Does the description disclose side effects, auth requirements, rate limits, or destructive behavior?

No annotations are provided, so the description carries the full burden. It mentions the tool can 'search' or 'get recent articles', but doesn't disclose behavioral traits such as whether it's read-only, if it requires authentication, rate limits, pagination behavior beyond parameters, or what the return format looks like. This is a significant gap for a search tool with no annotation coverage.

Agents need to know what a tool does to the world before calling it. Descriptions should go beyond structured annotations to explain consequences.

Conciseness5/5

Is the description appropriately sized, front-loaded, and free of redundancy?

The description is a single, efficient sentence that front-loads the purpose and usage, with zero wasted words. It clearly communicates the core functionality without unnecessary details.

Shorter descriptions cost fewer tokens and are easier for agents to parse. Every sentence should earn its place.

Completeness2/5

Given the tool's complexity, does the description cover enough for an agent to succeed on first attempt?

Given the tool's complexity (search functionality with 3 parameters), no annotations, and no output schema, the description is incomplete. It lacks details on behavioral aspects like authentication needs, rate limits, return format, and error handling, which are crucial for an AI agent to use it correctly.

Complex tools with many parameters or behaviors need more documentation. Simple tools need less. This dimension scales expectations accordingly.

Parameters3/5

Does the description clarify parameter syntax, constraints, interactions, or defaults beyond what the schema provides?

The schema description coverage is 100%, so the schema already documents all parameters (query, page, per_page) with descriptions and constraints. The description adds no additional meaning beyond implying query is optional for getting recent articles, which is already covered in the schema. Baseline 3 is appropriate when the schema does the heavy lifting.

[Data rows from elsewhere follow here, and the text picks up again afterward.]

(* ===== verification/ApiExample.v ===== *)
(** The theorems on the API and on the schedule runner at concrete inputs, with
    small stand-ins for the code of other crates. *)

From Stdlib Require Import Ascii.
From S2P Require Import Prelude Json Text Cancellation Registers Services Schedules Command StateMachine Views RaftTypes RaftConfig Persist ShardActor RaftMachine Reads Sharding Http NodeRouter NodeExample Net KvCrypto Handler PrimitiveApi KvApi ScheduleApi DiscoveryApi Watches InternalAuth PeerApi ObserveApi Tenancy ScheduleRunner FiringLoop RaftExample Validate OrgScope.

(** ** Stand-ins *)

(** Headers that are text already; a URL parser that knows one URL. *)
#[export] Instance text_headers : HeaderLib := {| header_value := Some; header_text := Some |}.
Definition hook_url : Url := mkUrl "https" "" None (Some "hooks.example.com") (Some 443) "/cron" None None.
#[export] Instance one_url : UrlLib := {| parse_url s := if String.eqb s "https://hooks.example.com/cron" then Some hook_url else None |}.
#[export] Instance no_segments : UrlSegments := {| push_segments _ _ := None |}.

(** Two letters for a byte. *)
Definition letter (n : N) : ascii := ascii_of_N (97 + n).
Definition unletter (c : ascii) : N := N_of_ascii c - 97.
Fixpoint letters (s : string) : string :=
  match s with
  | EmptyString => EmptyString
  | String c s => String (letter (N.shiftr (N_of_ascii c) 4)) (String (letter (N.land (N_of_ascii c) 15)) (letters s))
  end.
Fixpoint unletters (s : string) : option string :=
  match s with
  | EmptyString => Some EmptyString
  | String a (String b s) => String (ascii_of_N (16 * unletter a + unletter b)) <$> unletters s
  | _ => None
  end.

(** A cipher that only appends a tag. *)
Definition tag16 : string := "0123456789abcdef".
#[export] Instance toy_crypto : Crypto := {|
  aes_encrypt _ _ _ msg := Some (msg +:+ tag16);
  aes_decrypt _ _ _ c := Some (String.substring 0 (String.length c - 16) c);
  b64_encode := letters; b64_decode := unletters;
  b64url_encode := letters; b64url_decode := unletters;
  key_map_of_json _ := None;
  value_of_json text := Some (JObj [("data", JObj [("plaintext", JStr text); ("ciphertext", JStr text)])])
|}.

Lemma unletters_letters s : unletters (letters s) = Some s.
Proof.
  induction s as [|c s IH]; [done|]. cbn [letters unletters]. rewrite IH. simpl. do 2 f_equal.
  destruct c as [[] [] [] [] [] [] [] []]; reflexivity.
Qed.

Lemma letters_plain s : Net.has_char ":"%char (letters s) = false.
Proof.
  induction s as [|c s IH]; [done|]. unfold Net.has_char in *. cbn [letters String.list_ascii_of_string existsb].
  rewrite IH. destruct c as [[] [] [] [] [] [] [] []]; reflexivity.
Qed.

#[export] Instance toy_crypto_laws : CryptoLaws.
Proof.
  constructor; simpl.
  - intros key nonce aad msg c [= <-]. f_equal. rewrite length_append. simpl.
    destruct (substring_app (String.length msg) 16 msg tag16 eq_refl eq_refl) as [E _].
    by replace (String.length msg + 16 - 16)%nat with (String.length msg) by lia.
  - intros key nonce aad msg c [= <-]. by rewrite length_append.
  - apply unletters_letters.
  - apply unletters_letters.
  - apply letters_plain.
Qed.

#[export] Instance demo_scoping : Scoping := plain_scoping.
#[export] Instance demo_scoping_laws : ScopingLaws := plain_scoping_laws.

(** ** Protection at rest *)

Definition ring_2025 : LocalKeyring := mkKeyring "k2025" {["k2025" := "old"]}.
Definition ring_2026 : LocalKeyring := mkKeyring "k2026" {["k2025" := "old"; "k2026" := "new"]}.

(** A Vault that prefixes its ciphertexts with the version of its key. *)
Definition demo_vault : VaultTransit := mkVault (mkUrl "https" "" None (Some "vault.internal") None "" None None) "transit" "kv" "s.token" None.
Definition vault_says (text : string) : option VaultReply := Some (mkVaultReply 200 None [text] false).
Definition demo_send (version : string) (q : VaultRequest) : option VaultReply :=
  match field "plaintext" (vq_body q), field "ciphertext" (vq_body q) with
  | Some (JStr p), _ => vault_says ("vault:v" +:+ version +:+ ":" +:+ p)
  | _, Some (JStr c) => vault_says (String.substring 9 (String.length c - 9) c)
  | _, _ => None
  end.

Lemma sealed_values_open_witness :
  (∃ stored, seal (λ _, None) (Local ring_2025) "123456789012" "db/url" "postgres" = Ok stored ∧
   ∃ p, unseal (λ _, None) (Local ring_2026) "db/url" stored = Ok (mkUnsealed "postgres" p) ∧ opened_by (Local ring_2025) (Local ring_2026) p) ∧
  (∃ stored, seal (demo_send "1") (Vault demo_vault) "123456789012" "db/url" "postgres" = Ok stored ∧
   ∃ p, unseal (demo_send "2") (Vault demo_vault) "db/url" stored = Ok (mkUnsealed "postgres" p) ∧ opened_by (Vault demo_vault) (Vault demo_vault) p).
Proof.
  split; (eexists; split; [vm_compute; reflexivity|]).
  - refine (proj1 (proj2 (sealed_values_open (λ _, None) (λ _, None) (Local ring_2025) (Local ring_2026) "123456789012" "db/url" "postgres" _ _ _ _)) _);
      [vm_compute; reflexivity..|]. split; vm_compute; reflexivity.
  - refine (proj1 (proj2 (sealed_values_open (demo_send "1") (demo_send "2") (Vault demo_vault) (Vault demo_vault) "123456789012" "db/url" "postgres" _ _ _ _)) _);
      [vm_compute; reflexivity..|].
    intros body ciphertext Eb Ec. vm_compute in Eb. injection Eb as <-. vm_compute in Ec. injection Ec as <-.
    split; [vm_compute; reflexivity|]. eexists. split; vm_compute; reflexivity.
Defined.

Lemma plaintext_only_by_admin_witness :
  is_secret_keyspace "flags/a" = false ∧
  ∃ k, put_key (λ _, None) (Some (Local ring_2025)) "acme" [("x-fiducia-scopes", "kv:write admin:write")] "123456789012"
    (mkKvParams (Some "flags/a") None) (mkPutBody "on" None None true) = Proposing (KvPut (scope "acme" "flags/a") "on" None None) k.
Proof.
  assert (E : ∃ k, put_key (λ _, None) (Some (Local ring_2025)) "acme" [("x-fiducia-scopes", "kv:write admin:write")] "123456789012"
    (mkKvParams (Some "flags/a") None) (mkPutBody "on" None None true) = Proposing (KvPut (scope "acme" "flags/a") "on" None None) k)
    by (eexists; reflexivity).
  split; [|exact E]. destruct E as [k E].
  destruct (plaintext_only_by_admin _ _ _ _ _ _ _ _ _ _ _ _ _ E) as [_ [Hf|(_ & _ & Hs & _)]]; [discriminate Hf|exact Hs].
Defined.

(** ** Probes *)

Definition demo_probes : list (Z * option ShardStatus) := (λ s : Z * option ShardActor, (s.1, status <$> s.2)) <$> shards demo_node.

Lemma ready_means_serving_witness : ∀ s r, (s, r) ∈ demo_probes → ∃ row, r = Some row ∧ st_storage_healthy row = true.
Proof.
  refine (proj2 (proj2 (ready_means_serving default_timing demo_probes demo_node _))). vm_compute. reflexivity.
Defined.

(** ** Tenants *)

(** Organisation "a" holds a lock; "b" names the same holder and token to release it. *)
Definition held_log : list (Command * Z) := [(LockAcquireV2 [scope "a" "k"] (scope "a" "h") 50 false None, 10)].

Lemma tenants_do_not_interfere_witness :
  let st := (apply_at (apply_log inhabitant held_log) (LockRelease (scope "b" "h") 1) 20).1 in
  same_answer (read_local st 30 (ReadLock (scope "a" "k")))
    (GotLock (mkLockState (scope "a" "k") (Some (scope "a" "h")) (Some 1) (Some 60) [scope "a" "k"] [])).
Proof.
  trans (read_local (expire_due (apply_log inhabitant held_log) 20) 30 (ReadLock (scope "a" "k"))); [|vm_compute; reflexivity].
  eapply (tenants_do_not_interfere (λ _, None) None [] [] "a" "b" (LockReleaseCall "h" 1) (GetLockCall "k")
    (LockRelease (scope "b" "h") 1) (ReadLock (scope "a" "k"))).
  - vm_compute. reflexivity.
  - vm_compute. reflexivity.
  - discriminate.
  - apply rtc_refl.
  - apply rtc_refl.
  - reflexivity.
  - lia.
  - intros c t Hin _. apply list_elem_of_singleton in Hin. injection Hin as -> ->. exists "a". split; [vm_compute; reflexivity|].
    split; [|by exists "h"]. apply Forall_singleton. by exists "k".
Defined.

(** ** Schedules *)

Definition job (name : string) : Schedule :=
  mkSchedule (scope "acme" name) (Some "0 * * * *") None (Webhook "https://hooks.example.com/cron") AtLeastOnce 2 true (Some 3600000).

Lemma paging_exhaustive_witness :
  sch_name <$> follow 4 "acme" 1 [job "b"; job "c"; job "a"] None = ["a"; "b"; "c"].
Proof.
  rewrite (paging_exhaustive "acme" 1 [job "b"; job "c"; job "a"] 4); [vm_compute; reflexivity|apply (bool_decide_unpack _); vm_compute; exact I|lia|simpl; lia].
Defined.

Lemma watch_shows_last_read_witness :
  shows "api" [mkInstance "i1" "10.0.0.1" 100 ∅]
    (last (run_watch "acme" "api" [] [mkTurn (BusLagged 3) (Ok [mkInstance "i1" "10.0.0.1" 100 ∅])])).
Proof.
  apply (watch_shows_last_read "acme" "api" [] [mkTurn (BusLagged 3) (Ok [mkInstance "i1" "10.0.0.1" 100 ∅])]).
  constructor; [reflexivity|constructor].
Defined.

(** A put of one organisation on the demo node: the watch of the key shows it, and so does a watch of its prefix. *)
Lemma watches_miss_nothing_witness :
  is_Some (sender demo_node (shard_for demo_node (scope "acme" "db/url"))) ∧
  let c := mkChange "kv" "put" (scope "acme" "db/url") 1 None in
  let shown := Data "put" (change_value c "db/url") in
  sees (kv_watch_request demo_node "acme" (mkKvParams (Some "db/url") None)) (shard_for demo_node (scope "acme" "db/url")) c shown ∧
  sees (kv_watch_request demo_node "acme" (mkKvParams None (Some "db/"))) (shard_for demo_node (scope "acme" "db/url")) c shown.
Proof.
  assert (Hosted : is_Some (sender demo_node (shard_for demo_node (scope "acme" "db/url")))) .
  { apply not_eq_None_Some. intros E. apply (f_equal (λ o, match o with Some _ => true | None => false end)) in E. vm_compute in E. discriminate E. }
  split; [exact Hosted|].
  destruct (watches_miss_nothing demo_env demo_node inhabitant (KvPut (scope "acme" "db/url") "v" None None) 12 "acme" "db/url" Hosted)
    as [(c & Hc & Hkey & Hprefix) _]; [vm_compute; discriminate|].
  vm_compute in Hc. injection Hc as <-. split; [exact Hkey|]. apply (Hprefix "db/"). vm_compute. reflexivity.
Defined.

(** ** The runner *)

Definition no_lambda : RunnerConfig := mkRunnerConfig None None None 64.
Definition one_address (host : string) (port : Z) : option (list string) := Some ["93.184.216.34"].
(** Busy twice, then fine. *)
Definition flaky (_ : DeliveryRequest) (attempt : Z) : HttpReply := Replied (if attempt <? 3 then 503 else 204) [].
Definition hook_request : DeliveryRequest :=
  mkDeliveryRequest hook_url
    [("content-type", "application/json"); ("idempotency-key", "fiducia-schedule:nightly:3600000"); ("x-fiducia-schedule", "nightly")] []
    (Some ("hooks.example.com", ["93.184.216.34"])).

Lemma hook_request_ok : delivery_request (λ _, []) one_address true no_lambda (job "nightly") 3600000 = Ok hook_request.
Proof. vm_compute. reflexivity. Qed.

Lemma delivery_attempts_witness :
  let o := (deliver (λ _, []) one_address true flaky no_lambda (job "nightly") 3600000).1 in
  attempts o = 3 ∧ delivered o = true ∧ 1 ≤ attempts o ≤ 3.
Proof.
  pose proof (delivery_attempts (λ _, []) one_address true flaky no_lambda (job "nightly") 3600000 hook_request hook_request_ok) as Hok.
  split; [vm_compute; reflexivity|]. split; [vm_compute; reflexivity|]. specialize (Hok ltac:(vm_compute; split; congruence)).
  destruct (deliver (λ _, []) one_address true flaky no_lambda (job "nightly") 3600000) as [o naps]. exact (proj1 Hok).
Defined.

Lemma external_targets_checked_witness : ∃ host addresses,
  rq_pinned hook_request = Some (host, addresses) ∧ cleartext_internal_host_allowed host = false.
Proof.
  pose proof (external_targets_checked (λ _, []) one_address true no_lambda (job "nightly") 3600000 hook_request hook_request_ok) as Hok.
  cbn [job sch_target] in Hok. destruct Hok as (_ & host & addresses & _ & Hp & _ & Hh & _). exists host, addresses. split; [exact Hp|exact Hh].
Defined.

Definition won : result ProposeOutcome ProposeError := Ok (mkOutcome 0 1 1 (json! ["claimed" :- true])).

(** A sweep that claims a due fire and starts its delivery. *)
Lemma deliveries_safe_witness : ∃ m,
  rtc (step (λ _, 0)) (start 2) m ∧ fire_of <$> running (m_runner m) = [(scope "acme" "nightly", 3600000)] ∧
  (length (running (m_runner m)) ≤ 2)%nat.
Proof.
  assert (Hrun : ∃ m, rtc (step (λ _, 0)) (start 2) m ∧ fire_of <$> running (m_runner m) = [(scope "acme" "nightly", 3600000)]).
  { eexists. split.
    - eapply rtc_l; [apply StepTick|]. eapply rtc_l; [apply (StepLeading _ _ _ _ [0] 3600001)|].
      eapply rtc_l; [apply (StepSchedules _ _ _ _ [job "nightly"])|]. eapply rtc_l; [apply (StepHistory _ _ _ _ _ (Ok (GotScheduleHistory [])))|].
      eapply rtc_l; [apply (StepClaim _ _ _ _ _ won)|]. eapply rtc_l; [apply StepStart|]. apply rtc_refl.
    - vm_compute. reflexivity. }
  destruct Hrun as (m & Hreach & Hfires). exists m. split; [exact Hreach|]. split; [exact Hfires|].
  exact (proj1 (proj2 (deliveries_safe (λ _, 0) 2 m Hreach))).
Defined.

Definition interrupted : ScheduleRun :=
  mkRun "3600000" 3600000 0 false (Webhook "https://hooks.example.com/cron") RunPending None Scheduled None None None None None None.


(** ** Peers *)

Definition ballot : RequestVoteReq := mkVoteReq 2 "b" 0 0 false.

#[export] Instance VoteReq_eq_dec : EqDecision RequestVoteReq.
Proof. solve_decision. Defined.
#[export] Instance VoteResp_eq_dec : EqDecision RequestVoteResp.
Proof. solve_decision. Defined.

(** A codec that knows one request and its grant. *)
#[export] Instance one_ballot : PeerJson := {|
  write_call call := match call with CallVote req => if bool_decide (req = ballot) then Some "ballot" else None | _ => None end;
  read_call route text := match route with VoteRoute => if String.eqb text "ballot" then Some (CallVote ballot) else None | _ => None end;
  write_reply reply := match reply with ReplyVote r => if bool_decide (r = mkVoteResp 2 true) then Some "granted" else None | _ => None end;
  read_reply route text := match route with VoteRoute => if String.eqb text "granted" then Some (ReplyVote (mkVoteResp 2 true)) else None | _ => None end;
  body_rejection _ _ := 422;
  write_value _ := ""
|}.
#[export] Instance one_ballot_laws : PeerJsonLaws.
Proof.
  constructor.
  - intros [req|req|req] text; try done. simpl. case_bool_decide; [|done]. by intros [= <-]; subst.
  - intros [] text call; try done. simpl. case_match; [|done]. by intros [= <-].
  - intros [] [|r|r|r] text Hr; try done. simpl. case_bool_decide; [|done]. intros [= <-]. by subst.
  - simpl. lia.
Qed.
#[export] Instance text_header_laws : HeaderLaws.
Proof. constructor. simpl. intros s v E. congruence. Qed.

Definition shared_secret : Environment := λ name, if String.eqb name "FIDUCIA_INTERNAL_SECRET" then Some "s3cret" else None.
Definition other_secret : Environment := λ name, if String.eqb name "FIDUCIA_INTERNAL_SECRET" then Some "guess" else None.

Input schemas describe structure but not intent. Descriptions should explain non-obvious parameter relationships and valid value ranges.

Purpose4/5

Does the description clearly state what the tool does and how it differs from similar tools?

The description clearly states the verb ('search') and resource ('Qiita articles'), specifying it can search with a query or get recent articles without one. However, it doesn't explicitly differentiate from siblings like 'get_items_by_tag' or 'get_items_by_user', which are more specific search variants.

Agents choose between tools based on descriptions. A clear purpose with a specific verb and resource helps agents select the right tool.

Usage Guidelines3/5

Does the description explain when to use this tool, when not to, or what alternatives exist?

The description implies usage by mentioning 'search with a query string or get recent articles without a query', which suggests when to use it (for general searches or recent articles). However, it doesn't provide explicit guidance on when to use this vs. alternatives like 'get_items_by_tag' for tag-based searches, leaving some ambiguity.

Agents often have multiple tools that could apply. Explicit usage guidance like "use X instead of Y when Z" prevents misuse.